Instructions to follow:
Copy every line from the records below that carries the word "kind".

Exercise data:
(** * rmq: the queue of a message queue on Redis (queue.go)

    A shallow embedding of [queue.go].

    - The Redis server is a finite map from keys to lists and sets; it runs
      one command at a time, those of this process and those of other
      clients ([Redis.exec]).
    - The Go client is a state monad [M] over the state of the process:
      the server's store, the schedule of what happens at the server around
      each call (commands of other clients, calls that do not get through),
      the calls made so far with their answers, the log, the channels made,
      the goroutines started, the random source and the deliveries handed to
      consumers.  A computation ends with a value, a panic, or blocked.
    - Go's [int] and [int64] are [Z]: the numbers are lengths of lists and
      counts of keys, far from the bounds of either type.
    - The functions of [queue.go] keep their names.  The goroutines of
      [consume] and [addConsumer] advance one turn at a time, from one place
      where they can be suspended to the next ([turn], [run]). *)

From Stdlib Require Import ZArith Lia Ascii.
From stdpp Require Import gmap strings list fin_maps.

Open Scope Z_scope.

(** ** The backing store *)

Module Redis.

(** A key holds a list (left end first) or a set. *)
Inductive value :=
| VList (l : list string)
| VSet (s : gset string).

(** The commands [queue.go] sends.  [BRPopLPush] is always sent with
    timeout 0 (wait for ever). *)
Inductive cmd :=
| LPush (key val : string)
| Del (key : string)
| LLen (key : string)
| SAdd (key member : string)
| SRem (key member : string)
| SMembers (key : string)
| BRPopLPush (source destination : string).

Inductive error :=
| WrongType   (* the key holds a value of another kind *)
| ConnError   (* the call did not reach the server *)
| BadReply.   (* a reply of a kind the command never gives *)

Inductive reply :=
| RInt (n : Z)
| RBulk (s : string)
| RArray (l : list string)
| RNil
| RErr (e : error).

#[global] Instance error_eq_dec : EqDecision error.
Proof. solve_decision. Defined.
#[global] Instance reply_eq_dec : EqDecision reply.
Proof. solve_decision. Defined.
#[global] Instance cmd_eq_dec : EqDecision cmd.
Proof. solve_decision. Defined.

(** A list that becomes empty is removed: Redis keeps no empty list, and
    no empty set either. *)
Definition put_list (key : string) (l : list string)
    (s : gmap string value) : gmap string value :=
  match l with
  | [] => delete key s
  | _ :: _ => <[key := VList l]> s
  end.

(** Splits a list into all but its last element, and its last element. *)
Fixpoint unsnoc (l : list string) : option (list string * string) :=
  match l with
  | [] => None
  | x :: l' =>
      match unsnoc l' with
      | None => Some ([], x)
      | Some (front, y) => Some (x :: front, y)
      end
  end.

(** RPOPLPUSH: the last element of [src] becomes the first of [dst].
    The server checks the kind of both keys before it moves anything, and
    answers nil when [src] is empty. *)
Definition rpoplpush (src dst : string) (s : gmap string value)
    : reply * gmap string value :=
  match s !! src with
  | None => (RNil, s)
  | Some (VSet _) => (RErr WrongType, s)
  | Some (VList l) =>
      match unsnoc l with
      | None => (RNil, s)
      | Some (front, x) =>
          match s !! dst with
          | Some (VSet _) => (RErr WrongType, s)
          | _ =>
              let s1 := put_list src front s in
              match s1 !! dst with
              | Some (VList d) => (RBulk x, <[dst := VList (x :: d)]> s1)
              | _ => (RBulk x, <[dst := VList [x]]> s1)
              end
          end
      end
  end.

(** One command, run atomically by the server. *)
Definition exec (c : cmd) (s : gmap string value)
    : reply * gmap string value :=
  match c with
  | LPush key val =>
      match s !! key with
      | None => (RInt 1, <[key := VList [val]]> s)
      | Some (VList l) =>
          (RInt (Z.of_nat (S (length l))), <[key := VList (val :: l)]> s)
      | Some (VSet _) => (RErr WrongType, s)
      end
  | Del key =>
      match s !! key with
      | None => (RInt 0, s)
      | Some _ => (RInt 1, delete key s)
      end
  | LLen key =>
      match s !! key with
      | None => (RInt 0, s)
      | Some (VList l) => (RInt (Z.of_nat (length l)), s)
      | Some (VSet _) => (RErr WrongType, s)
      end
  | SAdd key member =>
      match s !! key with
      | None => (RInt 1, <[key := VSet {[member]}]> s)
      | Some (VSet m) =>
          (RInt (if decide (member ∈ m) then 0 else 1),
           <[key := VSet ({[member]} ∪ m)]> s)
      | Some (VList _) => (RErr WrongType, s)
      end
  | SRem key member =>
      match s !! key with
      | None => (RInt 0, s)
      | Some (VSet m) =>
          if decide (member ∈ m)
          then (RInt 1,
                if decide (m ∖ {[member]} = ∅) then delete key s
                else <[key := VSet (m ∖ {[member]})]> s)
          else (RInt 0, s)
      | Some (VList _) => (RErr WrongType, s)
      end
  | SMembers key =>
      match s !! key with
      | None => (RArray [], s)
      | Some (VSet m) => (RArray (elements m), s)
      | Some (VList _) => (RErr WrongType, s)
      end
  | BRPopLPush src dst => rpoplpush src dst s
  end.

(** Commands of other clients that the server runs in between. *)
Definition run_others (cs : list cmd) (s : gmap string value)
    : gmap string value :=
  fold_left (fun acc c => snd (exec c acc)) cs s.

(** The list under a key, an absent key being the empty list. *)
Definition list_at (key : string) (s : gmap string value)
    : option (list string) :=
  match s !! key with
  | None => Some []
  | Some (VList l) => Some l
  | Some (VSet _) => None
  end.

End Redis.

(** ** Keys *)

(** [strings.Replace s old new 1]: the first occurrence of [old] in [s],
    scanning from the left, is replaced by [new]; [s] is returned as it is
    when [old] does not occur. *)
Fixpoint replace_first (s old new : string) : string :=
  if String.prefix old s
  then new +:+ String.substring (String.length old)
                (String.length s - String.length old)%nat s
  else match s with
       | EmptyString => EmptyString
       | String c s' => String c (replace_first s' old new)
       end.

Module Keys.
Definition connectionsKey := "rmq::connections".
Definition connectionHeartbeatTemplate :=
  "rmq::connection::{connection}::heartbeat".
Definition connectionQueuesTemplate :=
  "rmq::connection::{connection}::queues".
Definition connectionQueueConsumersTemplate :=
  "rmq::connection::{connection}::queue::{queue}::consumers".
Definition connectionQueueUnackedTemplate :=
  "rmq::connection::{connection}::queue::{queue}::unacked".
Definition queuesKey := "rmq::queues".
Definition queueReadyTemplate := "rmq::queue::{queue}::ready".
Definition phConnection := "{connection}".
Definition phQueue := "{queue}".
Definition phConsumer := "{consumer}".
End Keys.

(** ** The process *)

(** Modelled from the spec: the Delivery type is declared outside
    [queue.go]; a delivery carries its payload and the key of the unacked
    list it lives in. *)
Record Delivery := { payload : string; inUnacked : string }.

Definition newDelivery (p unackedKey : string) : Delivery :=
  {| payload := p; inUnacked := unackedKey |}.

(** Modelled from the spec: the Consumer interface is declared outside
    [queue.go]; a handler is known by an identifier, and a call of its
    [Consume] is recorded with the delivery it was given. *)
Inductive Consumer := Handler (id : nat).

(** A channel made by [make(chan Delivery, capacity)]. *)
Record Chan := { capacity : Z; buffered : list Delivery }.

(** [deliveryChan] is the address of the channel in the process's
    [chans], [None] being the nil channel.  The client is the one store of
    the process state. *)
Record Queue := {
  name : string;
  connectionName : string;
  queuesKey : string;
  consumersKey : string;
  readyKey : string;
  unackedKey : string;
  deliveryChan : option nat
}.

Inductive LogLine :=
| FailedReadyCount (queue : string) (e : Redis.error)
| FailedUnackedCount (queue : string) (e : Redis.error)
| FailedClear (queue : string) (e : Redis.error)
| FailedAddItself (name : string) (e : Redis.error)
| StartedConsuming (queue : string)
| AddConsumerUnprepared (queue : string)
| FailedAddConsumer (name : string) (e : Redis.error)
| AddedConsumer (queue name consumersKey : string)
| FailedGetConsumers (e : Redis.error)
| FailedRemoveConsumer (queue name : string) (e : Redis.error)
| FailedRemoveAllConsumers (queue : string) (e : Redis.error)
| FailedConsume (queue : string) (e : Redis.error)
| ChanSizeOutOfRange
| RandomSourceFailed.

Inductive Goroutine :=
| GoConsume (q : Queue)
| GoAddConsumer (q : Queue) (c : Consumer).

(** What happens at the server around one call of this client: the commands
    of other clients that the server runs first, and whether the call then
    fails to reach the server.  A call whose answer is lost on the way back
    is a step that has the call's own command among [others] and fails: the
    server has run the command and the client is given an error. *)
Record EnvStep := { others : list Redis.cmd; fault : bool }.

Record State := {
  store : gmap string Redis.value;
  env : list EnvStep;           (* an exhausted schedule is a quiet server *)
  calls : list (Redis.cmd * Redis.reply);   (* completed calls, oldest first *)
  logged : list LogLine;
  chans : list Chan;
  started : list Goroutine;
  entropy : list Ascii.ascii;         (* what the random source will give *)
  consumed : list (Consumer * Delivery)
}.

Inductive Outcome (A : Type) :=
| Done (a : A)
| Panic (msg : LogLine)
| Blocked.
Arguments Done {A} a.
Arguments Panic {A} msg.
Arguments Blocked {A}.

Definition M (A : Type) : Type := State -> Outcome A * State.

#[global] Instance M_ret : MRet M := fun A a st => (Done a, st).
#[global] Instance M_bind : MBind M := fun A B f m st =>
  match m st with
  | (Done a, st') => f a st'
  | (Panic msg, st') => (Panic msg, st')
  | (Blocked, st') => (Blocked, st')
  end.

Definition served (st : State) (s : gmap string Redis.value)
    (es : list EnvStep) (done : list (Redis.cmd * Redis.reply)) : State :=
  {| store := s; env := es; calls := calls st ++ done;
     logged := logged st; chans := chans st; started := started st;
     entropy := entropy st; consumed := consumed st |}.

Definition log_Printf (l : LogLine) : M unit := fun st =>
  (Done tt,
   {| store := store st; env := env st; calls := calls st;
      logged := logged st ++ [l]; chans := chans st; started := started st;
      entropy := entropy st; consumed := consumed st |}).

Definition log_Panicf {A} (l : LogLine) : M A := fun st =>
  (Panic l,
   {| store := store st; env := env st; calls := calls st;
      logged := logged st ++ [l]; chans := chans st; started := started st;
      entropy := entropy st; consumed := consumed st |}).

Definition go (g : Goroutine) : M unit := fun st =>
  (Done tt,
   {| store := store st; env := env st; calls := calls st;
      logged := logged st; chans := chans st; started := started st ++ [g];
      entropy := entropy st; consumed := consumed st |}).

Output below:
| WrongType   (* the key holds a value of another kind *)
| BadReply.   (* a reply of a kind the command never gives *)
    The server checks the kind of both keys before it moves anything, and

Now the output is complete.